-- Material for this task follows --
(* ===== verification/OrderRaces.v ===== *)
(** * Two ways a charged order ends refunded although nobody lost a seat

    Concrete runs of the order service: the same webhook delivered twice at
    the same time, and a cart that lists one held unit twice. *)
From S2P Require Import Prelude Crypto Domain Schema Redis Runtime Ports Fixtures InventoryRepo CheckoutRepos.
From S2P Require Import CatalogRepos PaymentGateways OrderService OrderCreate OrderConfirm.

(** What a reader of the database sees of a checkout. *)
Definition checkout_view (w : World (H := ref_redis)) : option InventoryStatus * option OrderStatus * option PaymentStatus :=
  (status_of (w_db w) 101, o_Status <$> orders (w_db w) !! 1006%N, p_Status <$> payments (w_db w) !! 1013%N).

(** Another replica handles the same delivery, from start to end, just before
    interaction [k] of this one. *)
Definition fx_duplicate (k : nat) : Env (H := ref_redis) := {|
  env_uuid n := (1000 + N.of_nat n)%N;
  env_clock n := (1000000 + 1000 * Z.of_nat n)%Z;
  env_outcome _ := Delivered;
  env_others n d :=
    if (n =? k)%nat
    then w_db (snd (ConfirmPayment (G := MockGateway.gateway (E := fx_env) "whsec") 1 1006 1013
                      (set_tick 500 (set_intents {["pi_mock_1011"]} (fx_world d)))))
    else d;
  env_redis_others _ s := s;
  env_http _ _ := mkResponse 200 "{}"
|}.

Definition confirm_twice (k : nat) : result unit * World (H := ref_redis) :=
  ConfirmPayment (E := fx_duplicate k) (G := MockGateway.gateway (E := fx_duplicate k) "whsec") 1 1006 1013 fx_awaiting.

Definition delivery_view (p : result unit * World (H := ref_redis)) :=
  (is_ok (fst p), checkout_view (snd p)).

(** Two simultaneous deliveries of one webhook can refund a paid order. If
    the other delivery runs between this one's read of the order and its first
    write (interactions 17 to 20, which include the start of its transaction),
    the order was paid and its seat sold by the other delivery, and this one
    then refunds the payment and marks the order expired; before that window or
    once this one has committed (from 25 on) the result is one sale. *)
Theorem duplicate_delivery_refunds_paid_order :
  (delivery_view ∘ confirm_twice <$> [17; 18; 19; 20]) =
    replicate 4 (false, (Some InventoryStatusSold, Some OrderStatusExpired, Some PaymentStatusRefunded)) /\
  (delivery_view ∘ confirm_twice <$> [15; 16; 25; 26]) =
    replicate 4 (true, (Some InventoryStatusSold, Some OrderStatusPaid, Some PaymentStatusCaptured)).
Proof. split; vm_compute; reflexivity. Qed.

(** The cart [fx_item; fx_item], charged, and its payment confirmed. *)
Definition checkout_same_seat_twice : World (H := ref_redis) := snd (fx_checkout [fx_item; fx_item] (fx_world fx_db)).

(** A cart that lists one held unit twice is accepted and charged for two
    seats (300000 cents for a 150000-cent seat), and confirming the payment
    fails, refunds it and leaves the seat with its holder. *)
Theorem same_seat_twice_is_charged_and_refunded :
  (o_Total <$> orders (w_db checkout_same_seat_twice) !! 1009%N) = Some (mkMoney 300000 "KES") /\
  (p_Amount <$> payments (w_db checkout_same_seat_twice) !! 1016%N) = Some (mkMoney 300000 "KES") /\
  let p := ConfirmPayment 1 1009 1016 checkout_same_seat_twice in
  is_ok (fst p) = false /\
  (p_Status <$> payments (w_db (snd p)) !! 1016%N) = Some PaymentStatusRefunded /\
  status_of (w_db (snd p)) 101 = Some InventoryStatusHeld.
Proof. cbv zeta. split_and!; vm_compute; reflexivity. Qed.

Definition refunds_sent (w : World (H := ref_redis)) : nat :=
  length (List.filter (fun rq => String.eqb (rq_Path rq) "/v1/refunds") (w_http w)).

(** Redelivering the webhook of an order that was already refunded asks the
    provider for the refund again, without an idempotency key: an expired order
    is not treated as settled, only a paid one is. *)
Theorem redelivery_refunds_again :
  let confirm := ConfirmPayment (G := StripeGateway.gateway (E := fx_env) "whsec") 1 1006 1013 in
  let w1 := snd (confirm fx_swept) in
  let w2 := snd (confirm w1) in
  (o_Status <$> orders (w_db w1) !! 1006%N, p_Status <$> payments (w_db w1) !! 1013%N) =
    (Some OrderStatusExpired, Some PaymentStatusRefunded) /\
  refunds_sent w1 = 1%nat /\ refunds_sent w2 = 2%nat /\ Forall (fun rq => rq_IdempotencyKey rq = None) (w_http w2).
Proof. cbv zeta. split_and!; [vm_compute; reflexivity..|]. vm_compute. repeat constructor. Qed.
(** The seat is still held, or it has been swept and taken by somebody else. *)
Lemma Stripe_resolves_witness :
  (exists w', Stripe (G := fx_stripe) (fx_request fx_capture_body) fx_awaiting = (Ok confirmed, w') /\
     status_of (w_db w') 101 = Some InventoryStatusSold) /\
  (exists w', Stripe (G := fx_stripe) (fx_request fx_capture_body) fx_swept = (Ok refunded_reply, w') /\
     w_http w' = w_http fx_swept ++ [mkRequest "/v1/refunds"
       [("payment_intent", "pi_mock_1011"); ("amount", "150000"); ("metadata[reason]", refund_reason)] None]).
Proof.
  split.
  - pose proof (Stripe_resolves (G := fx_stripe) (fx_request fx_capture_body) 1 1006 1013 fx_order fx_payment fx_awaiting
                  fx_capture fx_is_awaiting eq_refl) as [HH _].
    pose proof (HH fx_confirmable fx_awaiting_tenant fx_awaiting_user fx_awaiting_fresh) as H2.
    destruct H2 as (w' & H1 & H2 & _). exists w'. split; [exact H1|].
    rewrite fx_items in H2. apply (H2 fx_order_item). by apply list_elem_of_singleton.
  - pose proof (Stripe_resolves (G := fx_stripe) (fx_request fx_capture_body) 1 1006 1013 fx_order fx_payment fx_swept
                  fx_capture fx_is_awaiting_swept eq_refl) as [_ HH].
    destruct (HH fx_not_confirmable fx_refund)
      as (w' & rid & _ & _ & H1 & (w1 & w2 & Hr & _ & (_ & Hw1 & _) & _ & (_ & Hw' & _) & _) & _).
    exists w'. split; [exact H1|]. rewrite Hw', (Refund_request _ _ _ _ _ _ Hr), Hw1. reflexivity.
Defined.

(** Tampering with the signed body is noticed. *)
Lemma Stripe_safe_witness : exists rep,
  fst (Stripe (G := fx_stripe) (mkReq (rq_Header (fx_request "other")) (fun _ => "") (Some fx_capture_body) "" None None) fx_awaiting) = Ok rep.
Proof.
  pose proof (Stripe_safe (G := fx_stripe)
                (mkReq (rq_Header (fx_request "other")) (fun _ => "") (Some fx_capture_body) "" None None) fx_awaiting
                _ _ (surjective_pairing _) fx_awaiting_tx) as HH.
  destruct HH as (rep & H & _). exists rep. exact H.
Defined.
-- Material for this task concluded --
#### Problem to work on:
Some lines in the data above hold the string "false". Find and copy each of them.

#### Written answer:
    replicate 4 (false, (Some InventoryStatusSold, Some OrderStatusExpired, Some PaymentStatusRefunded)) /\
  is_ok (fst p) = false /\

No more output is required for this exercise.